Asthma is a chronic inflammatory disorder of the airways. Primary immunodeficiencies also contribute substantially to childhood morbidity. This study aimed to assess asthma predisposition and potential immunodeficiency background in children with recurrent infections, and to evaluate the role of selected miRNAs in these conditions.

Method

Thirty children aged 1–18 years with recurrent infections and 30 healthy controls admitted to Gaziantep University Children’s Hospital between November 2024 and November 2025 were enrolled. Four serum miRNAs (miRNA-146a, -155, -365, -375) were normalized. Demographic, clinical and laboratory parameters were prospectively recorded

Results

Elevated IgE levels (66.6%) were significantly more frequent in the patient group. Post-bronchodilator FEV1 change and R5-R20 indices on IOS were also significantly increased, indicating small airway involvement.
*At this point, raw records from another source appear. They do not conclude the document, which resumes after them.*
Lemma matchhere_spec n : forall p rp t rt, (length p <= n)%nat -> clean p -> clean t ->
  exists b, matchhere (string_bytes p rp) (string_bytes t rt) = Some b /\ (b = true <-> here p t).
Proof.
  unfold string_bytes. induction n as [|n IH]; intros p rp t rt Hn Hp Ht.
  all: destruct p as [|c p]; [exists true; split; [done|]; split; [intros _; apply here_nil|done]|].
  { cbn in Hn. lia. }
  cbn in Hn. pose proof (Forall_inv Hp) as Hc. pose proof (Forall_inv_tail Hp) as Hp'.
  cbn [app]. cbn [matchhere]. rewrite (proj2 (Z.eqb_neq c 0)) by done.
  assert (Hlit : head p ≠ Some 42 -> ~ (c = 36 /\ p = []) -> exists b,
     (match t ++ 0 :: rt with
      | [] => None
      | x :: text' => if negb (x =? 0) && ((c =? 46) || (c =? x)) then matchhere (p ++ 0 :: rp) text' else Some false
      end) = Some b /\ (b = true <-> here (c :: p) t)).
  { intros Hs Hd. destruct t as [|x t]; cbn.
    - exists false. split; [done|]. split; [done|]. intros Hh. by apply here_step_nil in Hh.
    - pose proof (Forall_inv Ht) as Hx. rewrite (proj2 (Z.eqb_neq x 0)) by done. cbn.
      pose proof (here_step c p x t Hs Hd) as Hi. rewrite orb_comm, (Z.eqb_sym c x).
      destruct ((x =? c) || (c =? 46)) eqn:Ef.
      + destruct (IH p rp t rt) as (b & -> & Hb); [lia|done|by inversion Ht|]. exists b. split; [done|].
        apply fits_dec in Ef. tauto.
      + exists false. split; [done|]. split; [done|]. intros [Hf _]%Hi. apply fits_dec in Hf. congruence. }
  destruct p as [|c1 p]; cbn [app].
  - change (0 =? 42) with false. change (0 =? 0) with true. cbv iota. rewrite andb_true_r.
    destruct (c =? 36) eqn:Ed; bool_cases.
    + subst c. destruct t as [|x t]; cbn.
      * exists true. split; [done|]. split; [intros _; apply here_end|done].
      * exists (x =? 0). split; [done|]. inversion Ht; subst. rewrite (proj2 (Z.eqb_neq x 0)) by done.
        split; [done|]. inversion 1; subst. exfalso. naive_solver.
    + apply Hlit; [done|]. intros [? _]. done.
  - pose proof (Forall_inv Hp') as Hc1. destruct (c1 =? 42) eqn:E1; bool_cases.
    + subst c1. setoid_rewrite here_star_iff. apply (matchstar_spec _ c p rt); [|done].
      intros t' Ht'. apply (IH p rp t' rt); [cbn in Hn; lia|by inversion Hp'|done].
    + rewrite (proj2 (Z.eqb_neq c1 0)), andb_false_r by done. apply Hlit; [cbn; congruence|]. by intros [_ ?].
Qed.

Lemma search_spec p rp rt : clean p -> forall t, clean t ->
  exists b, search (string_bytes p rp) (string_bytes t rt) = Some b
    /\ (b = true <-> exists t1 t2, t = t1 ++ t2 /\ here p t2).
Proof.
  intros Hp. induction t as [|x t IH]; intros Ht;
    destruct (matchhere_spec (length p) p rp _ rt (le_n _) Hp Ht) as (b & Eb & Hb); unfold string_bytes in *.
  - cbn [app] in *. cbn [search]. rewrite Eb. cbn. exists b. split; [by destruct b|]. rewrite Hb. split.
    + intros Hh. by exists [], [].
    + intros (t1 & t2 & E & Hh). symmetry in E. by apply app_nil in E as [-> ->].
  - cbn [app] in *. cbn [search]. rewrite Eb. cbn [mbind option_bind]. destruct b.
    { exists true. split; [done|]. split; [|done]. intros _. exists [], (x :: t). split; [done|]. by apply Hb. }
    inversion Ht; subst. rewrite (proj2 (Z.eqb_neq x 0)) by done. destruct (IH ltac:(done)) as (b & -> & Hb').
    exists b. split; [done|]. rewrite Hb'. split.
    + intros (t1 & t2 & -> & Hh). by exists (x :: t1), t2.
    + intros ([|y t1] & t2 & E & Hh); [cbn in E; subst t2; by apply Hb in Hh|]. injection E as -> ->. by exists t1, t2.
Qed.

Lemma match_spec p t rp rt : clean p -> clean t ->
  exists b, match_re (string_bytes p rp) (string_bytes t rt) = Some b /\ (b = true <-> matches p t).
Proof.
  intros Hp Ht. pose proof (search_spec p rp rt Hp t Ht) as Hs.
  destruct p as [|c p]; [exact Hs|]. inversion Hp; subst.
  unfold match_re, string_bytes. cbn [app]. destruct (c =? 94) eqn:E; bool_cases.
  - subst c. apply (matchhere_spec (length p) p rp t rt); done.
  - assert (Em : matches (c :: p) t <-> exists t1 t2, t = t1 ++ t2 /\ here (c :: p) t2).
    { unfold matches. repeat (case_match; try done). }
    setoid_rewrite Em. exact Hs.
Qed.

(** The matcher of grep returns for every pattern and text, and says yes
    exactly when the pattern matches: characters, [.], [*], a leading [^] and a
    final [$]. *)
Theorem match_correct p t rp rt : clean p -> clean t ->
  exists b, match_re (string_bytes p rp) (string_bytes t rt) = Some b /\ (b = true <-> matches p t).
Proof. apply match_spec. Qed.

(** ["a.*c$"] in ["xabbc"]. *)
Lemma match_correct_witness :
  exists b, match_re (string_bytes [97; 46; 42; 99; 36] []) (string_bytes [120; 97; 98; 98; 99] []) = Some b.
Proof.
  destruct (match_correct [97; 46; 42; 99; 36] [120; 97; 98; 98; 99] [] []) as (b & Hb & _).
  - repeat constructor; done.
  - repeat constructor; done.
  - exists b. exact Hb.
Defined.

(** A line that arrives in two reads is lost: with the pattern ["ab"] the input
    ["ab\n"] is printed when it is read at once and not when the first read
    returns only ["a"], because [grep] empties its buffer after a read without a
    newline. *)
Theorem grep_loses_split_line :
  grep [97; 98; 0] [] [[97; 98; 10]] = Some [97; 98; 10] /\ grep [97; 98; 0] [] [[97]; [98; 10]] = Some [].
Proof. by vm_compute. Qed.

(** ** Whole lines *)

Definition plain_line (l : list Z) : Prop := Forall (fun c => c ≠ 0 /\ c ≠ 10) l.
(** Lines, each with its newline. *)
Definition text (ls : list (list Z)) : list Z := flat_map (fun l => l ++ [10]) ls.
(** The matcher says yes. *)
Definition keeps (pattern l : list Z) : bool := bool_decide (match_re pattern (l ++ [0]) = Some true).

(** [selects P l k]: [k] is the elements of [l] with [P], in order. *)
Inductive selects {A} (P : A -> Prop) : list A -> list A -> Prop :=
| selects_nil : selects P [] []
| selects_keep x l k : P x -> selects P l k -> selects P (x :: l) (x :: k)
| selects_drop x l k : ~ P x -> selects P l k -> selects P (x :: l) k.

Lemma selects_app {A} (P : A -> Prop) l1 k1 l2 k2 : selects P l1 k1 -> selects P l2 k2 -> selects P (l1 ++ l2) (k1 ++ k2).
Proof. induction 1; intros H2; cbn; [done|constructor; auto..]. Qed.

Lemma selects_unique {A} (P : A -> Prop) l k1 k2 : selects P l k1 -> selects P l k2 -> k1 = k2.
Proof. intros H1. revert k2. induction H1; inversion 1; subst; try done; f_equal; auto. Qed.

Lemma text_app a b : text (a ++ b) = text a ++ text b.
Proof. apply flat_map_app. Qed.

Lemma text_length ls : (length ls <= length (text ls))%nat.
Proof. induction ls as [|l ls IH]; cbn; [lia|]. change (flat_map _ ls) with (text ls). rewrite !length_app. cbn. lia. Qed.

Lemma strchr_line l c rest : plain_line l -> c ≠ 0 -> strchr (l ++ c :: rest) 10 =
  if c =? 10 then Some (Some (length l)) else match strchr rest 10 with Some (Some i) => Some (Some (length l + S i)%nat) | r => r end.
Proof.
  intros Hl Hc. induction Hl as [|x l [H0 H10] Hl IH]; cbn.
  - rewrite (proj2 (Z.eqb_neq c 0)) by done. by destruct (c =? 10).
  - rewrite (proj2 (Z.eqb_neq x 0)), (proj2 (Z.eqb_neq x 10)) by done. rewrite IH. destruct (c =? 10); [done|].
    by destruct (strchr rest 10) as [[i|]|].
Qed.

Lemma strchr_none l : plain_line l -> strchr (l ++ [0]) 10 = Some None.
Proof.
  induction 1 as [|x l [H0 H10] Hl IH]; cbn; [done|].
  rewrite (proj2 (Z.eqb_neq x 0)), (proj2 (Z.eqb_neq x 10)) by done. by rewrite IH.
Qed.

Lemma plain_clean l : plain_line l -> clean l.
Proof. intros Hl. eapply Forall_impl; [exact Hl|]. intros c Hc. apply Hc. Qed.

Section Lines.
Context (pattern : list Z) (Hpattern : clean pattern).

(** Whole lines are printed or skipped, and the unfinished one is left. *)
Lemma grep_lines_text ls part : Forall plain_line ls -> plain_line part -> forall fuel, (length ls <= fuel)%nat ->
  grep_lines fuel (pattern ++ [0]) (text ls ++ part ++ [0]) = Some (text (List.filter (keeps (pattern ++ [0])) ls), part ++ [0]).
Proof.
  intros Hls Hpart. induction Hls as [|l ls Hl Hls IH]; intros fuel Hf; cbn [text flat_map app List.filter].
  - destruct fuel; cbn [grep_lines]; by rewrite strchr_none.
  - destruct fuel as [|fuel]; [cbn in Hf; lia|]. change (flat_map _ ls) with (text ls). rewrite <- !app_assoc. cbn [app grep_lines].
    rewrite strchr_line by done. cbn [Z.eqb Pos.eqb mbind option_bind]. rewrite take_app_length.
    replace (drop (S (length l)) (l ++ 10 :: text ls ++ part ++ [0])) with (text ls ++ part ++ [0])
      by (by rewrite drop_app_ge, Nat.sub_succ_l, Nat.sub_diag by lia).
    destruct (match_spec pattern l [] [] Hpattern (plain_clean _ Hl)) as (b & Eb & _). unfold string_bytes in Eb. rewrite Eb.
    cbn [mbind option_bind]. rewrite IH by (cbn in Hf; lia). cbn [fst snd mbind option_bind]. unfold keeps at 2. rewrite Eb.
    destruct b; [rewrite bool_decide_true by done|rewrite bool_decide_false by done]; cbn [text flat_map]; done.
Qed.

(** The lines printed are those the pattern matches. *)
Lemma keeps_selects ls : Forall plain_line ls -> selects (matches pattern) ls (List.filter (keeps (pattern ++ [0])) ls).
Proof.
  induction 1 as [|l ls Hl Hls IH]; cbn [List.filter]; [constructor|].
  destruct (match_spec pattern l [] [] Hpattern (plain_clean _ Hl)) as (b & Eb & Hb). unfold string_bytes in Eb. unfold keeps at 1. rewrite Eb. destruct b.
  - rewrite bool_decide_true by done. constructor; [by apply Hb|done].
  - rewrite bool_decide_false by done. constructor; [|done]. intros Hm. by apply Hb in Hm.
Qed.

(** A prefix of lines is lines and a part of the next one. *)
Lemma text_prefix ls : Forall plain_line ls -> forall data rest, data ++ rest = text ls ->
  exists ls1 part ls2, ls = ls1 ++ ls2 /\ data = text ls1 ++ part /\ plain_line part /\ part ++ rest = text ls2.
Proof.
  induction 1 as [|l ls Hl Hls IH]; intros data rest E; cbn in E.
  - apply app_nil in E as [-> ->]. exists [], [], []. repeat split; constructor.
  - change (flat_map _ ls) with (text ls) in E. destruct (decide (length data <= length l)%nat) as [Hle|Hgt].
    + exists [], data, (l :: ls). split; [done|]. split; [done|]. split; [|exact E].
      rewrite <- app_assoc in E. assert (take (length data) (data ++ rest) = take (length data) l) as Et
        by (by rewrite E, take_app_le by lia).
      rewrite take_app_length in Et. rewrite Et. by apply Forall_take.
    + assert (exists d, data = l ++ 10 :: d) as (d & ->).
      { exists (drop (S (length l)) data). rewrite <- (take_drop (S (length l)) data) at 1.
        replace (take (S (length l)) data) with (l ++ [10]); [by rewrite <- app_assoc|].
        rewrite <- (take_app_le data rest), E by lia. rewrite take_app_le by (rewrite length_app; cbn; lia).
        rewrite take_ge; [done|rewrite length_app; cbn; lia]. }
      rewrite <- !app_assoc in E. cbn in E. apply app_inv_head in E. injection E as E.
      destruct (IH _ _ E) as (ls1 & part & ls2 & -> & -> & Hp & Er). exists (l :: ls1), part, ls2.
      split; [done|]. split; [|done]. cbn. by rewrite <- !app_assoc.
Qed.

(** When every read brings the end of a line, nothing is lost. *)
Lemma grep_prints reads : forall acc ls o, Forall plain_line ls -> Forall (fun r => 10 ∈ r) reads -> plain_line acc ->
  acc ++ concat reads = text ls -> grep (pattern ++ [0]) acc (reads ++ [[]]) = Some o ->
  o = text (List.filter (keeps (pattern ++ [0])) ls).
Proof.
  induction reads as [|r reads IH]; intros acc ls o Hls Hr Hacc E Hg.
  - cbn in E. rewrite app_nil_r in E. cbn [app grep] in Hg. destruct (_ <? _); [done|].
    injection Hg as <-. destruct ls as [|l ls]; [done|]. subst acc. cbn in Hacc. exfalso.
    apply Forall_app in Hacc as [Hacc _]. apply Forall_app in Hacc as [_ Hacc]. apply Forall_inv in Hacc. by destruct Hacc.
  - inversion Hr as [|r' reads' H10 Hr']; subst. cbn [concat] in E. rewrite app_assoc in E.
    destruct (text_prefix ls Hls _ _ E) as (ls1 & part & ls2 & -> & Ed & Hp & Er). apply Forall_app in Hls as [Hls1 Hls2].
    cbn [app grep] in Hg. destruct (_ <? _); [done|]. destruct (zlen r =? 0) eqn:Ez; bool_cases.
    { destruct r; [by apply not_elem_of_nil in H10|unfold zlen in *; cbn in *; lia]. }
    assert (Hd : (length ls1 <= length (acc ++ r))%nat).
    { rewrite Ed, length_app. pose proof (text_length ls1). lia. }
    rewrite Ed, <- app_assoc, grep_lines_text in Hg by (rewrite <- ?Ed; done). cbn [mbind option_bind fst snd] in Hg.
    replace (length (part ++ [0%Z]) =? length (text ls1 ++ part) + 1)%nat with false in Hg.
    2:{ symmetry. apply Nat.eqb_neq. rewrite !length_app. cbn [length]. destruct ls1 as [|l ls1]; [|cbn; rewrite !length_app; cbn; lia].
        cbn in Ed. subst part. apply Forall_app in Hp as [_ Hp]. rewrite Forall_forall in Hp. by destruct (Hp _ H10). }
    replace (drop _ (text ls1 ++ part)) with part in Hg by (rewrite drop_app_length' by (rewrite !length_app; cbn; lia); done).
    destruct (grep _ part _) as [o'|] eqn:Eg; [|done]. injection Hg as <-.
    by rewrite (IH part ls2 o' Hls2 Hr' Hp Er Eg), List.filter_app, text_app.
Qed.
End Lines.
Primary immunodeficiency history (16.6%), wheezing (20%), hospitalization (36.6%) and PICU admission (23.3%) were more common in patients. Wheezing correlated with eosinophilia, and nocturnal dry cough correlated with inhalant allergen sensitization. Frequent hospitalizations were associated with age-adjusted decreases in lymphocyte and CD19 counts. Breastfeeding for <6 months and family history of suspected primary immunodeficiency were associated with reduced CD3/8 and CD16/56 levels. Prematurity and PICU admission correlated with short stature; IgG levels were significantly reduced in preterm children, and CD3/4 and CD19 levels were reduced for age in those with PICU history. miRNA-155 expression was significantly upregulated in the patient group. Increased miRNA-365 expression was observed in patients with obstructive spirometry and elevated IgE. miRNA-375 expression increased in those with age-adjusted low CD3/8 levels. miRNA-375 and miRNA-155 were increased in children with rhinitis and/or eczema, while miRNA-146a was elevated in those with recurrent skin infections.

Conclusion

Although the sample size does not permit a definitive conclusion regarding asthma predisposition in children with recurrent infections, notable clinical and laboratory associations were identified. The observed miRNA expression patterns suggest potential diagnostic or monitoring biomarkers. Comprehensive evaluation and further biomarker-focused research in recurrently infected children are warranted.